Now it’s all so different. You simply drill down into Google Earth on your device du jour and, presto, you’re there. With Street View you can even take a virtual walk around. Of course, there are exceptions. I recently tried to tour Damascus in this manner only to find a looped shot of a near-empty market square from 2008. One poor devil stood in a doorway, oblivious to the carnage to come.

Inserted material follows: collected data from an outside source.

Lemma finaliseObject_ok de s A M addr o :
  abs s A -> tidy de s -> has (db s) (strie s) M -> all_affordable A -> stateObjects s !! addr = Some o ->
  exists s' A' M', finaliseObject de addr s = Ok ((), s') /\ stateObjectsDirty s' = {[addr]} ∪ stateObjectsDirty s /\
    progress de (fun a => a = addr) (fun _ => leaves de) s A s' A' M M'.
Proof.
  intros Ha Ht HM Haf Eo. destruct (ti_home _ _ Ht addr o Eo) as [_ Hu]. unfold finaliseObject.
  rewrite (bind_ok _ _ _ _ _ eq_refl), Eo.
  destruct (suicided o || (de && empty_ o)) eqn:Hd.
  - destruct (delete_progress de (fun _ => leaves de) s A addr o M ({[addr]} ∪ stateObjectsDirty s) Ha Ht HM Eo Hd) as (s1 & M1 & E1 & Ed1 & Hp); [by eapply leaves_nothing|].
    rewrite (bind_ok _ _ _ _ _ E1). eexists _, _, M1. split; [done|]. cbn. rewrite Ed1. done.
  - destruct (leaves_live de s A addr o Ha Ht Eo Hd) as (a & Ea & El). destruct (Haf addr a Hu Ea) as [Hs He _].
    destruct (updateRoot_ok de s A addr a o Ha Ht Hu Ea Eo Hs) as (t & r & s1 & E1 & Hf & Hr).
    destruct (updateStateObject_ok de s A addr a s1 (setRoot r (cleared t o)) r M Hf Hu Ea) as (s2 & w2 & M2 & E2 & Es2 & _ & Hw); [done|done|by apply He|done|].
    unfold bind at 1. rewrite (bind_ok _ _ _ _ _ E1), E2. cbn [res_bind].
    assert (stateObjectsDirty s2 = stateObjectsDirty s) as Ed2 by by destruct (wr_put _ _ _ _ _ _ _ Hw) as (o1 & w1 & ->).
    eexists _, A, M2. split; [done|]. cbn. rewrite Ed2. split; [done|].
    eapply wrote_progress; [done|by rewrite set_accts_id|done| |by exists o|done]. by rewrite El.
Qed.

(** The loop over the dirty addresses. *)
Definition in_memory (s : StateDB) (l : list (list Z)) (a : list Z) : Prop := a ∈ l /\ is_Some (stateObjects s !! a).

Lemma leaves_affordable de (P : list Z -> Prop) (g : list Z -> option aacct -> option aacct) s A s' A' M M' :
  progress de P g s A s' A' M M' -> (forall a, P a \/ ~ P a) -> (forall a oa, g a oa = oa \/ g a oa = None) ->
  all_affordable A -> all_affordable A'.
Proof.
  intros [] Hdec Hg Haf addr a Hu Ea. destruct (Hdec addr) as [Hp|Hp].
  - destruct (pg_done0 addr Hp) as (_ & E & _). destruct (Hg addr (accts A addr)) as [Eg|Eg]; rewrite Eg in E; [|congruence].
    apply (Haf addr a Hu). congruence.
  - destruct (pg_keep0 addr Hp) as [E _]. apply (Haf addr a Hu). congruence.
Qed.

Lemma leaves_or c oa : leaves c oa = oa \/ leaves c oa = None.
Proof. destruct oa as [a|]; cbn; [|auto]. destruct (_ || _); auto. Qed.

Lemma finalise_loop de l : forall s A M,
  NoDup l -> abs s A -> tidy de s -> has (db s) (strie s) M -> all_affordable A ->
  exists s' A' M', each l (finaliseObject de) s = Ok ((), s') /\
    progress de (in_memory s l) (fun _ => leaves de) s A s' A' M M' /\
    (forall a, a ∈ stateObjectsDirty s' <-> a ∈ stateObjectsDirty s \/ in_memory s l a).
Proof.
  induction l as [|x l IH]; intros s A M Hn Ha Ht HM Haf.
  - exists s, A, M. split; [done|]. split; [apply progress_none; [done..|]|]; unfold in_memory; set_solver.
  - apply NoDup_cons in Hn as [Hx Hn]. cbn [each]. destruct (stateObjects s !! x) as [o|] eqn:Eo.
    + destruct (finaliseObject_ok de s A M x o Ha Ht HM Haf Eo) as (s1 & A1 & M1 & E1 & Ed1 & Hp1).
      pose proof Hp1 as [(w1 & os1 & d1 & Es1) _ Ha1 Ht1 _ HM1 Hd1 _ _ _].
      assert (all_affordable A1) as Haf1.
      { eapply leaves_affordable; [done| |intros ? ?; apply leaves_or|done]. intros a. destruct (decide (a = x)); auto. }
      destruct (IH s1 A1 M1 Hn Ha1 Ht1) as (s2 & A2 & M2 & E2 & Hp2 & Hm2); [by replace (strie s1) with (strie s) by (by rewrite Es1)|done|].
      exists s2, A2, M2. rewrite (bind_ok _ _ _ _ _ E1). split; [done|]. split.
      * eapply progress_ext; [|eapply progress_trans; [done|done|]]; unfold in_memory.
        -- intros a. rewrite Hd1. rewrite elem_of_cons. split; [intros [->|[? ?]]; [split; [by left|by exists o]|by split; [right|]]|].
           intros [[->|?] ?]; auto.
        -- intros a -> [? _]. done.
      * intros a. rewrite Hm2, Ed1. unfold in_memory. rewrite Hd1, elem_of_cons, elem_of_union, elem_of_singleton. split.
        -- intros [[->|?]|[? ?]]; [right; split; [by left|by exists o]|by left|right; by split; [right|]].
        -- intros [?|[[->|?] ?]]; auto.
    + assert (finaliseObject de x s = Ok ((), s)) as E1 by (unfold finaliseObject; rewrite (bind_ok _ _ _ _ _ eq_refl); by rewrite Eo).
      destruct (IH s A M Hn Ha Ht HM Haf) as (s2 & A2 & M2 & E2 & Hp2 & Hm2). exists s2, A2, M2. rewrite (bind_ok _ _ _ _ _ E1).
      assert (forall a, in_memory s (x :: l) a <-> in_memory s l a) as Hin.
      { intros a. unfold in_memory. rewrite elem_of_cons. split; [|by intros [? ?]; auto]. intros [[->|?] Hs]; [|done]. rewrite Eo in Hs. by destruct Hs. }
      split; [done|]. split; [eapply progress_ext; [|done]; intros a; by rewrite Hin|]. intros a. by rewrite Hm2, Hin.
Qed.

(** ** Data of the chain *)

(** The data of [l] that is dirty is written. *)
Definition data_written (l : list (list Z * list Z)) (d : gset (list Z)) (M M' : bmap) : Prop :=
  (forall h v, (h, v) ∈ l -> h ∈ d -> M' !! place h = Some (man_prefix ++ v)) /\
  (forall p, (forall h v, (h, v) ∈ l -> h ∈ d -> place h <> p) -> M' !! p = M !! p).

Lemma matrix_loop de A l : forall s M,
  NoDup l.*1 -> (forall h v, (h, v) ∈ l -> matrixData s !! h = Some v) -> abs s A -> tidy de s -> has (db s) (strie s) M ->
  exists s' w d M', each l flushMatrix s = Ok ((), s') /\ s' = set_matrix (matrixData s) d (set_db w s) /\ abs s' A /\ tidy de s' /\
    later any (db s) w /\ has w (strie s) M' /\ (forall h, h ∈ d <-> h ∈ matrixDataDirty s /\ h ∉ l.*1) /\
    data_written l (matrixDataDirty s) M M'.
Proof.
  induction l as [|[h v] l IH]; intros s M Hn Hl Ha Ht HM.
  - exists s, (db s), (matrixDataDirty s), M. split; [done|]. split; [by destruct s|]. split; [done|]. split; [done|]. split; [done|].
    split; [done|]. split; [cbn; set_solver|]. split; [set_solver|done].
  - rewrite fmap_cons in Hn. apply NoDup_cons in Hn as [Hh Hn].
    destruct (flushMatrix_ok de s A h v M Ha Ht HM) as (s1 & w1 & M1 & E1 & Es1 & Ha1 & Ht1 & Hl1 & HM1 & EM1); [apply Hl; by left|].
    destruct (IH s1 M1) as (s2 & w2 & d2 & M2 & E2 & Es2 & Ha2 & Ht2 & Hl2 & HM2 & Hd2 & Hw2 & Hr2);
      [done|intros h' v' Hin; rewrite Es1; apply Hl; by right|done|done|by rewrite Es1|].
    assert (forall h' v', (h', v') ∈ (h, v) :: l -> Mat h') as Hmat by (intros h' v' Hin; eapply (ti_matrix _ _ Ht), Hl, Hin).
    assert (forall h' v', (h', v') ∈ l -> h' <> h) as Hne.
    { intros h' v' Hin ->. apply Hh. by apply (list_elem_of_fmap_2' fst _ (h, v')). }
    rewrite Es1 in Hd2, Hw2, Hr2, Hl2, HM2, Es2. cbn [set_matrix set_db matrixDataDirty matrixData strie db] in Hd2, Hw2, Hr2, Hl2, HM2, Es2.
    exists s2, w2, d2, M2. cbn [each]. rewrite (bind_ok _ _ _ _ _ E1). split; [done|]. split; [done|]. split; [done|]. split; [done|].
    split; [by etransitivity|]. split; [done|]. split; [intros h'; rewrite Hd2; cbn; set_solver|]. split.
    + intros h' v' Hin Hd. apply elem_of_cons in Hin as [[= -> ->]|Hin]; [|apply Hw2; [done|]; pose proof (Hne _ _ Hin); set_solver].
      assert (Mat h) as Hm by (eapply Hmat; by left). rewrite Hr2.
      * by rewrite EM1, decide_True, main_entry, decide_True by (done || by right).
      * intros h' v' Hin _ Ep. apply (Hne h' v' Hin). apply main_place; [right; eapply Hmat; by right|by right|done].
    + intros p Hp. rewrite Hr2.
      * rewrite EM1. case_decide as Hd; [|done]. rewrite map_update_lookup, decide_False; [done|]. intros ->. by apply (Hp h v); [left|..].
      * intros h' v' Hin Hd. apply (Hp h' v'); [by right|set_solver].
Qed.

As a bookish boy and a bookish young man, book reviews were a favourite in those days. Newspapers were invariably black and white, as perhaps was the world. The eye-catching colour glossiness of today’s newspapers just didn’t exist. Still the words, as ever, coloured the imagination. As the esteemed John Banville has said: “The process of changing black dots on a white page into images in your mind. Your imagination working a transformative magic.”

Anyway, as I read the reviews, I often came upon things I did not know and could not guess. On one occasion in 1988, a reviewer mentioned William, 3rd Baron Vaux of Harrowden. My young mind grew curious. With no Wikipedia to turn to, a parent would suffice.

“Mam, who was William, 3rd Baron Vaux of Harrowden?” I asked.

“How the feck should I know,” Mam rejoindered.

The internet is now like a vast Ilac Central Library for the world.

In those halcyon days I remember reading an article on Fay Weldon, and trying to think what age she could be, and, although I tried, I was none the wiser for who could I ask? A search engine was something a mechanic did when servicing a car. Who could I turn to? One of my Dublin ruffian pals?

“Hey, Git, what age would you say the British literary novelist Fay Weldon is?”

“Get up the yard, ya ponce!” would have been the response.

Social networking involved things like cycling from Beaumont to Ballymun, or talking to some Raheny girls on the way to the famed Grove discotheque. Nowadays, as everybody knows, that whole thing has exploded—and it’s all online. On line back then was somewhere my mother hung the washing. Facebook was what you did when cramming for an exam—as in, bury your nose in one.

Now and again I was moved to write turgid teenage verse. I scribbled it in copybooks and on scraps of paper. There was no ‘Notes’ section of the iPhone for my jottings. Eye phone was the act of waiting for someone special to call; the muse usually for your dreadful poems. As for saving stuff, you threw it in a drawer. A flashkey was a gaudy key-ring brought back from Bundoran.

My younger self had a love of gossip; I still do. I’m human after all. But it’s probably not such a good thing. In 1990 someone lent me a Tom Waits tape explaining in the process “Your man is mad for the gargle.”

I loved the music on the tape. But what could I learn about the singer’s relationship with booze? Nada, zero, zilch, thankfully. There was no humongous virtual gossipmonger to ask “Tom Waits alcohol?” So I let the music sing for itself, and suppressed my thirst for gossip. Halcyon days indeed.